• [What the exercise asks] Answer with a bare number: the count of lines in the data below that contain the word "tells".
☆ ☆ ☆ ☆
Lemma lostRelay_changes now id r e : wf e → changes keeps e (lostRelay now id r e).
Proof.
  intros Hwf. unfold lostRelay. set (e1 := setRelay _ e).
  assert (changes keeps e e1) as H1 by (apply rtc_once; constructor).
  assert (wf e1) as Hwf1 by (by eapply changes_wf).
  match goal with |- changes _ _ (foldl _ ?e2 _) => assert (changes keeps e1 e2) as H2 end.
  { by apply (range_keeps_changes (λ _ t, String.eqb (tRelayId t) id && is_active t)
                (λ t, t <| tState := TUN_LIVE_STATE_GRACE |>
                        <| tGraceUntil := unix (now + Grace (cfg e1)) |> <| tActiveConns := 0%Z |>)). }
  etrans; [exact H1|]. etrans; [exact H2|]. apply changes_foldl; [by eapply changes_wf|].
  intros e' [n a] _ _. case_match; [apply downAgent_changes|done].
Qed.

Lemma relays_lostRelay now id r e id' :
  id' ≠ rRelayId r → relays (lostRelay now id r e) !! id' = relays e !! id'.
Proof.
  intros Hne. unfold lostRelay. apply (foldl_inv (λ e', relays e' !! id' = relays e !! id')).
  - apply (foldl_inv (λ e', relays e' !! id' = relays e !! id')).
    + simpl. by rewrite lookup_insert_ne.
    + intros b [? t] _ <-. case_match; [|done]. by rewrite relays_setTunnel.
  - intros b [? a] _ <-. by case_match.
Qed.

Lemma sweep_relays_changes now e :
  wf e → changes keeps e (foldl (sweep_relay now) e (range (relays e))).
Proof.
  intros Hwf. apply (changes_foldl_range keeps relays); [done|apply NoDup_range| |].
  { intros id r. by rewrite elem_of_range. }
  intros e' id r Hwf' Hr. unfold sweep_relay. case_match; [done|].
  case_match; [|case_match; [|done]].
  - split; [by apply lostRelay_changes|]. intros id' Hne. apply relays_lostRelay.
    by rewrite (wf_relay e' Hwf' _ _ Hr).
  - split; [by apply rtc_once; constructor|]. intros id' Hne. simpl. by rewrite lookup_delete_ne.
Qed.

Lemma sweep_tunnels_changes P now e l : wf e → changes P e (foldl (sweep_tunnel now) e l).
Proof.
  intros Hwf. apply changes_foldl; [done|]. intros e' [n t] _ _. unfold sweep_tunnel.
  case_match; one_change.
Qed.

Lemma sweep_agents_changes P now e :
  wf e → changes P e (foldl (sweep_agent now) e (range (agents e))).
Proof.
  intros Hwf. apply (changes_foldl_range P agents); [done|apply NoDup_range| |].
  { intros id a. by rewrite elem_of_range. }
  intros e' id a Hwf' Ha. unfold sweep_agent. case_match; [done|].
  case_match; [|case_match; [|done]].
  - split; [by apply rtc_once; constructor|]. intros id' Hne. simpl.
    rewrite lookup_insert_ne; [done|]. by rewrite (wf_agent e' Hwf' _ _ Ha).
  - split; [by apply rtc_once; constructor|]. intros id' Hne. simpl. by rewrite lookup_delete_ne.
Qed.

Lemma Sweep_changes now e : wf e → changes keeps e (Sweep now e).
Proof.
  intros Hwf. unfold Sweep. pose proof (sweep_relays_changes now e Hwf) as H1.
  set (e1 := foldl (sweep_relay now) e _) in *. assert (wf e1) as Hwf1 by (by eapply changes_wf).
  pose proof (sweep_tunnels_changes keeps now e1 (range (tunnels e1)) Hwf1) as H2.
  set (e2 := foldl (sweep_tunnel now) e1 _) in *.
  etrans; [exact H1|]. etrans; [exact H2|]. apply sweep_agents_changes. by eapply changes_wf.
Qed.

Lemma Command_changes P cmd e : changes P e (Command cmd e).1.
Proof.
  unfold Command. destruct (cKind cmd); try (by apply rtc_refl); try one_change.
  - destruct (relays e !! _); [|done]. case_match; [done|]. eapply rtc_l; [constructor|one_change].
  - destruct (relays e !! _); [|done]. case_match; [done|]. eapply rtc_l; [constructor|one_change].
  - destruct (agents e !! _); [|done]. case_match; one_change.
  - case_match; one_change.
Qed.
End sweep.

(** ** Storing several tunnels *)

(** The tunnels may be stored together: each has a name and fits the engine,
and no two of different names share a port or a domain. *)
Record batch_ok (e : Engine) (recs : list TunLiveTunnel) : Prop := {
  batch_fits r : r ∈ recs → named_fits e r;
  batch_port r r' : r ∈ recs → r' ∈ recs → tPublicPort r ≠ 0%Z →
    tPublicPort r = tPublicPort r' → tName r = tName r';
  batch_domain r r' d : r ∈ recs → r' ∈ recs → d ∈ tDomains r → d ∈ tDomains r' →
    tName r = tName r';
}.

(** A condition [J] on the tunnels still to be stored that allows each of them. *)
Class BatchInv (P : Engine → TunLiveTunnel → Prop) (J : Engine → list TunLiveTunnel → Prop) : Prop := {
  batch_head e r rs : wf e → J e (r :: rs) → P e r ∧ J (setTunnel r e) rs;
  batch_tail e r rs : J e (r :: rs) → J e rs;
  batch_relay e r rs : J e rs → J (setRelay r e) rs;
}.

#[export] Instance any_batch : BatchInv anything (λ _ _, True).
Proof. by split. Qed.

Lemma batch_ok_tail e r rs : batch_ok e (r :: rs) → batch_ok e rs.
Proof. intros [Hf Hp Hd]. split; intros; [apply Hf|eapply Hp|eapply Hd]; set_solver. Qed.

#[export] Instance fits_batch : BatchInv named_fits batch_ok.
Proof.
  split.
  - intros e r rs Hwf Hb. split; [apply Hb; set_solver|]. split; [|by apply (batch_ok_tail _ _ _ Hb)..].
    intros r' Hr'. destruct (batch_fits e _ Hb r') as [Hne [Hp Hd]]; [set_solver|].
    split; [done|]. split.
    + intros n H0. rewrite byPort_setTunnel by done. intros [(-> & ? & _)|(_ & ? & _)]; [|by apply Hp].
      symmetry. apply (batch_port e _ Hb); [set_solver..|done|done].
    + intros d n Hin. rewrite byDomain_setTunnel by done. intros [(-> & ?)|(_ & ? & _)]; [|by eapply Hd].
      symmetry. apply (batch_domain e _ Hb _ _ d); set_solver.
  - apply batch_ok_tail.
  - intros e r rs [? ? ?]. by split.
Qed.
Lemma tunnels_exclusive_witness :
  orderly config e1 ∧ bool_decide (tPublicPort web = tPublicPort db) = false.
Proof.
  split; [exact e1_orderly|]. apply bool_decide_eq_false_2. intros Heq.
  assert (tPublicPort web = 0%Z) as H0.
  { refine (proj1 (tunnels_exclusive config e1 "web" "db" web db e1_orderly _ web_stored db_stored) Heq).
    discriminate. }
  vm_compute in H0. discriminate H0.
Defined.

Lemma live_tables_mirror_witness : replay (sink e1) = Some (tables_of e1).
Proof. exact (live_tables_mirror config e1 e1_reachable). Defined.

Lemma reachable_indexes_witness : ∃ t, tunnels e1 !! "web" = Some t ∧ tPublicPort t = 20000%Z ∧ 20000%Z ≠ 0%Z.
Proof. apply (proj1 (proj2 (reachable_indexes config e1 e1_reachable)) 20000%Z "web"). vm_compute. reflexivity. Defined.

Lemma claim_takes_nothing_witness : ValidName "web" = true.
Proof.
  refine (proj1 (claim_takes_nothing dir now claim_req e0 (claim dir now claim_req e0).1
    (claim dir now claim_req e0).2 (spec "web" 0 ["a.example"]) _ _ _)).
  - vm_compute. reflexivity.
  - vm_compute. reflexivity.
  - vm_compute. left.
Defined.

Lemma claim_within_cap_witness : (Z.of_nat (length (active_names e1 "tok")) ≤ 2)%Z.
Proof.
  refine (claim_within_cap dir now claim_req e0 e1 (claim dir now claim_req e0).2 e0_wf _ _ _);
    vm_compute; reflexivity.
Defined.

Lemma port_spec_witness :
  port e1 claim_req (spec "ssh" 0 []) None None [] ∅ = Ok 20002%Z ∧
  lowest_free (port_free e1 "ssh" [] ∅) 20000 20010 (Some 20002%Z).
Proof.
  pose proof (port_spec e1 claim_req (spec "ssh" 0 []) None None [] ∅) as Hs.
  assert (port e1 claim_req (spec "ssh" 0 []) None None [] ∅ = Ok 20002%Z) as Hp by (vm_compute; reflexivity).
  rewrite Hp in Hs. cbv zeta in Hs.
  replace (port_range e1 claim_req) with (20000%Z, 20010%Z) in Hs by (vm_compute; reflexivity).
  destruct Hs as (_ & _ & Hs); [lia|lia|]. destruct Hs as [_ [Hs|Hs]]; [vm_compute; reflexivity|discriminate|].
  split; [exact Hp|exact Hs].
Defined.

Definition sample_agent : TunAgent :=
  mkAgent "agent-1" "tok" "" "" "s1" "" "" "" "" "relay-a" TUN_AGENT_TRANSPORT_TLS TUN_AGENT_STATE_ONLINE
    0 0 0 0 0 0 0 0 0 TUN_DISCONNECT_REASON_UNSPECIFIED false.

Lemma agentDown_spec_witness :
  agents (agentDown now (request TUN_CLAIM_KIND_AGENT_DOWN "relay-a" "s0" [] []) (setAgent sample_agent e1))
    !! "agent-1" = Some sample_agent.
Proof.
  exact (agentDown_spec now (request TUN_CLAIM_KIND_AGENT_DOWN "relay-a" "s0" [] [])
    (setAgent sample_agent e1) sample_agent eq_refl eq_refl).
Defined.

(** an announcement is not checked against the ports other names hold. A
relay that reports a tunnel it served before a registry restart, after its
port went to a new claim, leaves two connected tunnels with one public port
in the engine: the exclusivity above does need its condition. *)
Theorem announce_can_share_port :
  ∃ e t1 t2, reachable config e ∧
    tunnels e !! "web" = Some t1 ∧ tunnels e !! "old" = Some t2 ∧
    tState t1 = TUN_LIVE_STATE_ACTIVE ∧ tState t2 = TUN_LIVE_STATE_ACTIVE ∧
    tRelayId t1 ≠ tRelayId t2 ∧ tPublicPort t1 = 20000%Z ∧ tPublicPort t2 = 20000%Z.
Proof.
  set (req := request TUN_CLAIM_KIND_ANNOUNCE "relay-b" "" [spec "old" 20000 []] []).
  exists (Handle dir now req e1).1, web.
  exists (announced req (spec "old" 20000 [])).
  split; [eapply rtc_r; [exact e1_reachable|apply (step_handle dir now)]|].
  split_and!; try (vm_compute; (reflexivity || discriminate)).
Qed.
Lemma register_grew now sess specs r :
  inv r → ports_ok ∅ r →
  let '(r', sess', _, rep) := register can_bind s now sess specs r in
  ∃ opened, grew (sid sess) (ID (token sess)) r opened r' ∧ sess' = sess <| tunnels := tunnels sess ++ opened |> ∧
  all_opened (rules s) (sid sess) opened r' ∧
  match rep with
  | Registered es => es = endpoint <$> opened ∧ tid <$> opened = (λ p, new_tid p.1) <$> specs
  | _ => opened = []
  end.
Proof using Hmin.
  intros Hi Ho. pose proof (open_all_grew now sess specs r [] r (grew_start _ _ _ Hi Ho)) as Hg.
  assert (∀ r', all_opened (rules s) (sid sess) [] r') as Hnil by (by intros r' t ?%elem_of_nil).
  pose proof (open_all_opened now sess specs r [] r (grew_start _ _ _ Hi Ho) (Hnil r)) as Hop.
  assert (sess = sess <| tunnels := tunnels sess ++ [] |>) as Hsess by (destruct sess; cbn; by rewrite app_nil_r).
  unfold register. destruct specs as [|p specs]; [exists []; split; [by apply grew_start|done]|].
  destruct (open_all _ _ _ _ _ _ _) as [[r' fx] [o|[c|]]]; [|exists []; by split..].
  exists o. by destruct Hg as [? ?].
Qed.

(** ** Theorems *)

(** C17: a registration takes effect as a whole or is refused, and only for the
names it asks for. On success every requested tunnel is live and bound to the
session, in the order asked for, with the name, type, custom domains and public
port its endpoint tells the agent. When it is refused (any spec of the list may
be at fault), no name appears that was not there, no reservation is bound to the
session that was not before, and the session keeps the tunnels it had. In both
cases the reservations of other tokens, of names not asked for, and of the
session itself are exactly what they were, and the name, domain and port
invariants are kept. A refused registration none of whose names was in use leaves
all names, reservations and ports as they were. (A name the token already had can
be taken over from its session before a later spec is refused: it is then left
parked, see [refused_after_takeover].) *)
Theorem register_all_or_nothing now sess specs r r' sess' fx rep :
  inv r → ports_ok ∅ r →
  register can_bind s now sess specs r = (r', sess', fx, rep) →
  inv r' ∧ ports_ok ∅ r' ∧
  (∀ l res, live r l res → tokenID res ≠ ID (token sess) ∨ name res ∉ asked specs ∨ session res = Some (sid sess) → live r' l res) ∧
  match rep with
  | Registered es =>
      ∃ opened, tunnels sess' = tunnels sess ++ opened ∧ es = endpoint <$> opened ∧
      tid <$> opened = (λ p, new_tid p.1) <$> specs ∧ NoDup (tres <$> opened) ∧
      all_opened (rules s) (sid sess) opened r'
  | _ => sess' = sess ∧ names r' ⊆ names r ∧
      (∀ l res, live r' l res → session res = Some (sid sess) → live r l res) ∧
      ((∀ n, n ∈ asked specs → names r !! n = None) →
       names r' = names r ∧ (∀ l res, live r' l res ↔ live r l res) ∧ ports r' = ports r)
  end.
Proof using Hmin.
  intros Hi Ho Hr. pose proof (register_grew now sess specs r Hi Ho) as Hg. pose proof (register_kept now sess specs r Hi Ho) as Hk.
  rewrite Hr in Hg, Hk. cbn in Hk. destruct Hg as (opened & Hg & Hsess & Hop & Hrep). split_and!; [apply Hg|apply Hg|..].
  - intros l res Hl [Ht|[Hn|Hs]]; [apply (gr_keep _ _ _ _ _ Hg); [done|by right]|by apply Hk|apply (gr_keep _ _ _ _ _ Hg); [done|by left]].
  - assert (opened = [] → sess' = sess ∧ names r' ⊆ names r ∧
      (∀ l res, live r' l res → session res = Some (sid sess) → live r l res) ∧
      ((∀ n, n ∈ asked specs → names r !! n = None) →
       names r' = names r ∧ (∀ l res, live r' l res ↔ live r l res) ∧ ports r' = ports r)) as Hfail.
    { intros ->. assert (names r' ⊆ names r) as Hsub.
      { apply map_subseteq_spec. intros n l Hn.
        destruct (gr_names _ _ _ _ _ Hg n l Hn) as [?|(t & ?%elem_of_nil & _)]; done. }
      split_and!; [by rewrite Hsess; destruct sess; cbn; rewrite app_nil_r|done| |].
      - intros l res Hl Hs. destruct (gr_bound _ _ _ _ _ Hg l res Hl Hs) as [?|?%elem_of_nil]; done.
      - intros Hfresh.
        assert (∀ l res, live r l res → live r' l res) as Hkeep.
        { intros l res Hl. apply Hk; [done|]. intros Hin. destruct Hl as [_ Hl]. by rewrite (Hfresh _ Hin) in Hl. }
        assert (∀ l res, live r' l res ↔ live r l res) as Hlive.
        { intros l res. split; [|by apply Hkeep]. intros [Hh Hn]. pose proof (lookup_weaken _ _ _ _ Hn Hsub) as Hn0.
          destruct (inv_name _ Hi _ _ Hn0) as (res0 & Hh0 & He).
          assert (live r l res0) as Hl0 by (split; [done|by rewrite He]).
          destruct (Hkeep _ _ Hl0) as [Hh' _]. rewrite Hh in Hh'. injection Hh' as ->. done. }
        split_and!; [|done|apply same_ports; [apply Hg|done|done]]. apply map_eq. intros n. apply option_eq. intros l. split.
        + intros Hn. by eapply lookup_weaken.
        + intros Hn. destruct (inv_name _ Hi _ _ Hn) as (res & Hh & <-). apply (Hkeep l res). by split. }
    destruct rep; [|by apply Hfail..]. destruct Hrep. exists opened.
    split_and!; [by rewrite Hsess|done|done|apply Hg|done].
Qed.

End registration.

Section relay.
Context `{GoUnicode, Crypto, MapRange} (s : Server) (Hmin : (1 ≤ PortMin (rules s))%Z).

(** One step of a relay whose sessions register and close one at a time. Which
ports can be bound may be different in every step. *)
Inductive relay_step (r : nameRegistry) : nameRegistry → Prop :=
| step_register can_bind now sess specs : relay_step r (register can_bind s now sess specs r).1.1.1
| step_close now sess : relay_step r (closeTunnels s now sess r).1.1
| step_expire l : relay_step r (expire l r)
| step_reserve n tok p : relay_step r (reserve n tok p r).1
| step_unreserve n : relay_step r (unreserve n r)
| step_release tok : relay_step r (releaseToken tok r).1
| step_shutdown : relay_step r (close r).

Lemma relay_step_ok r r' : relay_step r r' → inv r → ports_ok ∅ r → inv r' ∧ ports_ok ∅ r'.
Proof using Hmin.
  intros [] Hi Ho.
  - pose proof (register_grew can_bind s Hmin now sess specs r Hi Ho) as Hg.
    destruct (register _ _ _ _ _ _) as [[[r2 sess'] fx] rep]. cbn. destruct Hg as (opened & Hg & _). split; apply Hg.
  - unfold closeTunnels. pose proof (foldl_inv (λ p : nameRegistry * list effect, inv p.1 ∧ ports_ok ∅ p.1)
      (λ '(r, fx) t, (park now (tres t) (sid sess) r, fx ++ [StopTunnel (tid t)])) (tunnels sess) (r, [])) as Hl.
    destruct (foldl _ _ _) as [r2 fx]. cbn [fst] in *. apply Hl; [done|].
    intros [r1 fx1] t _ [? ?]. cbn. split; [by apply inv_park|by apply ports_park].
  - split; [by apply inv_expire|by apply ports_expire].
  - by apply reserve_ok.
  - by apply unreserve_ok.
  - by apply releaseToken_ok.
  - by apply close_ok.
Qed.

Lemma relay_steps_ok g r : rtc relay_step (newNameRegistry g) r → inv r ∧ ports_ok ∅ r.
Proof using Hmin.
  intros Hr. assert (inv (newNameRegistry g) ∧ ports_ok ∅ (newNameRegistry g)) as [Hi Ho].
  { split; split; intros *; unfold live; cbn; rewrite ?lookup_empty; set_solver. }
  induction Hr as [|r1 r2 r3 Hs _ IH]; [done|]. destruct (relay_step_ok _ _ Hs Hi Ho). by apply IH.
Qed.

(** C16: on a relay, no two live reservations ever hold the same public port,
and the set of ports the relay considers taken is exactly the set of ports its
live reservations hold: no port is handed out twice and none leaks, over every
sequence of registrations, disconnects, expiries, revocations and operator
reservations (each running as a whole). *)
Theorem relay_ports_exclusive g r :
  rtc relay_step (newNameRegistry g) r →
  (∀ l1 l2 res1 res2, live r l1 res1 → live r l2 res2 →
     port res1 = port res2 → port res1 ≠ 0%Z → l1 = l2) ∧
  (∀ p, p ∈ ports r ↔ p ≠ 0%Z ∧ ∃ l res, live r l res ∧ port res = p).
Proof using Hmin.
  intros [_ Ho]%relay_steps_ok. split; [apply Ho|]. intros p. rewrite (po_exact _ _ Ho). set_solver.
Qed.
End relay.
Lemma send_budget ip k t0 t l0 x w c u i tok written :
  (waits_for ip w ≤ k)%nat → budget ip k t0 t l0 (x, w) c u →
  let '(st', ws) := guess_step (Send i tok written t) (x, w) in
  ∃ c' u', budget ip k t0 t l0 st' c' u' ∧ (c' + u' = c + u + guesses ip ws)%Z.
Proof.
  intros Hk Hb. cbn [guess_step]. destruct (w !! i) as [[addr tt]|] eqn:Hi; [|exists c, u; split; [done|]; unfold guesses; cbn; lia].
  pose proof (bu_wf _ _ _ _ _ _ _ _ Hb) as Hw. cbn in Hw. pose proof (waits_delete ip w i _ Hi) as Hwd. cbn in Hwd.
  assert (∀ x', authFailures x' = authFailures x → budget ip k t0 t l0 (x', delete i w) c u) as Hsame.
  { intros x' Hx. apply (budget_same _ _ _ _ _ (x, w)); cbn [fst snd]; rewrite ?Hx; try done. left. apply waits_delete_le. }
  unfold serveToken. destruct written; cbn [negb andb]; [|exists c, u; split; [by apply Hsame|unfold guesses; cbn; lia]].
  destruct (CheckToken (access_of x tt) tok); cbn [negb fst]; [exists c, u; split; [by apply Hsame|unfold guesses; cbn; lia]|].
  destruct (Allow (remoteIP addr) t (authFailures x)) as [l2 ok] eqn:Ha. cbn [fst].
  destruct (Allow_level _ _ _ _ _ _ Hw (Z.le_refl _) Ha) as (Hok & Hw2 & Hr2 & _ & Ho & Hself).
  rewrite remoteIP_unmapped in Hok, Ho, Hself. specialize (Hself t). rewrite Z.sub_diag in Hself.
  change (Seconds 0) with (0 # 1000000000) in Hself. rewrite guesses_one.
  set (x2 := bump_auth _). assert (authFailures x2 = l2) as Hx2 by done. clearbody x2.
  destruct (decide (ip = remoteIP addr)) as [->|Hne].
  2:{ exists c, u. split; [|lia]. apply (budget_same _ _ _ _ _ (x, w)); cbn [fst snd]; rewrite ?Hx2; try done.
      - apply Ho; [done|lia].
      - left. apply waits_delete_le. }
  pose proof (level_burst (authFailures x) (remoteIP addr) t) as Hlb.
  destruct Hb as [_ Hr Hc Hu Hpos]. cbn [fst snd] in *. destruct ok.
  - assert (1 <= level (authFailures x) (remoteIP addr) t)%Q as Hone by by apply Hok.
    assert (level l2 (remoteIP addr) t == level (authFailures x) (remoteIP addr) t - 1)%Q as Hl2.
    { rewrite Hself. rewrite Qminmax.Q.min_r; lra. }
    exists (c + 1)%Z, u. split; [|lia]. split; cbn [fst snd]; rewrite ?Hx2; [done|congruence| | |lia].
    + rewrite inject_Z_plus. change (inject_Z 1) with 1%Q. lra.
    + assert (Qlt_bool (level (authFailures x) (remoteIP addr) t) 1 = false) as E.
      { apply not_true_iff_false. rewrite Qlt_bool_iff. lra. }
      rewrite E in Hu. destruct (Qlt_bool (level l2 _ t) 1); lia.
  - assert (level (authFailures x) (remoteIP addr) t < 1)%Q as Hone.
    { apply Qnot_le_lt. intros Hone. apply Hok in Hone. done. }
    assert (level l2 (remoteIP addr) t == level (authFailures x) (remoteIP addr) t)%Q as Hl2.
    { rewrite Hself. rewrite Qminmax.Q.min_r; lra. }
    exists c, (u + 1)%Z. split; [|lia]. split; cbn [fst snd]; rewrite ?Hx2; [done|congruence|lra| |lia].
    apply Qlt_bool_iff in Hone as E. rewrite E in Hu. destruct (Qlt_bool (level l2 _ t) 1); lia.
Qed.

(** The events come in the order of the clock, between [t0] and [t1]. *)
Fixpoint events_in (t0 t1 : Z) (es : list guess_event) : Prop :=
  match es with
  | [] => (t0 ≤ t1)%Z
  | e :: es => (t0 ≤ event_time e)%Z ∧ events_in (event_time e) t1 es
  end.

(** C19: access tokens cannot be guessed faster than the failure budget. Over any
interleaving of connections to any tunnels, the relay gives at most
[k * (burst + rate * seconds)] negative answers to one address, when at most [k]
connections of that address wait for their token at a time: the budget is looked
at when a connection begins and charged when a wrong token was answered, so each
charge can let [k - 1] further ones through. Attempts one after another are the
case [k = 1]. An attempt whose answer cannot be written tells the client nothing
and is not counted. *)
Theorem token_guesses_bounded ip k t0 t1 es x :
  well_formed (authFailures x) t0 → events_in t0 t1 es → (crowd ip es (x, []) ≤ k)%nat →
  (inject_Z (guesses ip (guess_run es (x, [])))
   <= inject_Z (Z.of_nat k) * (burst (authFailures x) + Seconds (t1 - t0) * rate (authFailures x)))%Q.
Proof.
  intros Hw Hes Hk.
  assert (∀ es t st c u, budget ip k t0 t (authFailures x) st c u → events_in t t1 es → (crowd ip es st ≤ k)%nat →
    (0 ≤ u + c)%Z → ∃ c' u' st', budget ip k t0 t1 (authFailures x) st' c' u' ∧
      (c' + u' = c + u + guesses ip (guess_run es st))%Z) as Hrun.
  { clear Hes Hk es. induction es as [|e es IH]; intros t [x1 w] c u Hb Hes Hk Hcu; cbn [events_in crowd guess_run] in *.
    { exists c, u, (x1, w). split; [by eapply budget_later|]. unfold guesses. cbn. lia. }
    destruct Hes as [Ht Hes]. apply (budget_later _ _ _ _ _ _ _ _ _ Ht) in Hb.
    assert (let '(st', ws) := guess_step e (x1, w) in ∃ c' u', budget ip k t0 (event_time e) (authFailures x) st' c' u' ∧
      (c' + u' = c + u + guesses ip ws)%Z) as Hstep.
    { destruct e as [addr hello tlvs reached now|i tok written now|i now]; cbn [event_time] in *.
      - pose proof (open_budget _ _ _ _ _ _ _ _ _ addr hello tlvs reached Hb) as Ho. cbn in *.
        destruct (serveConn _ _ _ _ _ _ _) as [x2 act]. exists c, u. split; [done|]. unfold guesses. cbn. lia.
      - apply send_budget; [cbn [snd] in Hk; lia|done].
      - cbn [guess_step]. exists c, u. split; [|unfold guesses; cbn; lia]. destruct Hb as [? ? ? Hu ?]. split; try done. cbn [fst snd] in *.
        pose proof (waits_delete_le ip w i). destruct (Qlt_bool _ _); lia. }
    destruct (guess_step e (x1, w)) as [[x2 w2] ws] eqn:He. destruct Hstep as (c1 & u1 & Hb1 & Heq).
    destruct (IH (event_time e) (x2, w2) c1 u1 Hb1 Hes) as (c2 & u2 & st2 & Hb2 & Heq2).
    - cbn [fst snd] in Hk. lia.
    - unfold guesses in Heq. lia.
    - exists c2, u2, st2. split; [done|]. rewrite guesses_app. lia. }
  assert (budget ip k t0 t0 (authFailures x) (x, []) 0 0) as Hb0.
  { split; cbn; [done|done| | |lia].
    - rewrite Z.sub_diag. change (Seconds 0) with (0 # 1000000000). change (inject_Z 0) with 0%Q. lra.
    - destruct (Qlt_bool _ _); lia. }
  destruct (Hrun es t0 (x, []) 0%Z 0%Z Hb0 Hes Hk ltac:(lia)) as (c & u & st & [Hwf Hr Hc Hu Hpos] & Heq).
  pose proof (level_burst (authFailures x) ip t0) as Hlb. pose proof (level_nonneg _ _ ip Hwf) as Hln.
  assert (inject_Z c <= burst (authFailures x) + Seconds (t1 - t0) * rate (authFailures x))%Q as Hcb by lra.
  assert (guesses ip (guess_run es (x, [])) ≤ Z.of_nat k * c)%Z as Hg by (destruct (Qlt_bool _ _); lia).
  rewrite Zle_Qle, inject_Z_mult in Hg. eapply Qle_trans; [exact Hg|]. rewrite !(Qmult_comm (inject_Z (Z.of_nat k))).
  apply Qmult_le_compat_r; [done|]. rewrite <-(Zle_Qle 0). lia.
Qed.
☆ ☆ ☆ ☆
• [Result] 2